At this time, a portion of the coolant flowing from the coolant inlet port 23 of the cylinder head 20 and discharged to the coolant discharge port 24 continues to reside in the storage tank 100 of the valve plate 30 so that Since the temperature of the cylinder 11 is prevented from cooling and oil carbonization occurs, carbonized residues are accumulated in the outer groove 200 of the delivery hole 32, so that the compressed air containing no carbonized residues is delivered to the delivery port 22. It is sent to the air dryer and the air tank through the air pipe.

Accordingly, the air compressor of the pneumatic hydraulic brake system according to the present invention prevents the temperature rise due to the pressurization during the reciprocating movement of the piston in the cylinder and the oil carbonization caused by the compressed air as the cooling effect of the cooling water is increased, and thus the compressed air is sent out.

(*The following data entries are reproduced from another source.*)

(* ===== verification/_CoqProject ===== *)
-Q . S2P
Prelude.v
Types.v
Wire.v
WireProps.v
Encode.v
Decode.v
Wellformed.v
DecodeProps.v
RoundTrip.v
Codec.v
Envelope.v
CodecTheorems.v
Lsdb.v
Scope.v
FloodState.v
Flood.v
FloodInv.v
FloodTide.v
FloodDrain.v
FloodTheorems.v
FloodSync.v
LieFsm.v
LieSpec.v
LieTheorems.v
Netip.v
Spf.v
PrioQueue.v
Southbound.v
Northbound.v
Disagg.v
SpfEngine.v
Dijkstra.v
SpfRoutes.v
SpfStore.v
SpfTheorems.v
Ndk.v
NdkClient.v
Config.v
Notifications.v
Transport.v
Sockets.v
SocketTheorems.v
Agent.v
Telemetry.v
RouteSync.v
AgentSpf.v
LieEvents.v
AgentSystem.v
AgentInv.v
AgentTheorems.v
SystemTheorems.v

As there is no blockage of the pipe, the life of each part is increased and the braking performance is improved due to the brake hydraulic pressure of the air master cylinder.

Claims (3)

A plurality of suction holes are coupled between the main body and the cylinder head so that the air sucked through the suction port of the cylinder head flows into the cylinder, and a valve is provided with the delivery hole so that the compressed air pressurized in the cylinder is delivered to the delivery port. In the air compressor of the pneumatic hydraulic brake system having a plate, When the compressed air is pressurized, the carbonization residue generated during oil carbonization is stored in the cooling water storage tank in which the flow path of the cooling water is expanded on the valve plate and the delivery hole through which the compressed air is sent out to suppress the oil carbonization caused by the temperature rise. Air compressor of the pneumatic hydraulic brake system characterized in that the grooves are stacked. The method of claim 1, Air compressor of the air-hydraulic brake system, characterized in that a plurality of coolant storage tank in which the coolant resides. The method of claim 1, The valve plate is an air compressor of the air-hydraulic brake system, characterized in that the aluminum material with high thermal conductivity is used to release the temperature rising in accordance with the air pressure in the cylinder to reduce the temperature in the cylinder.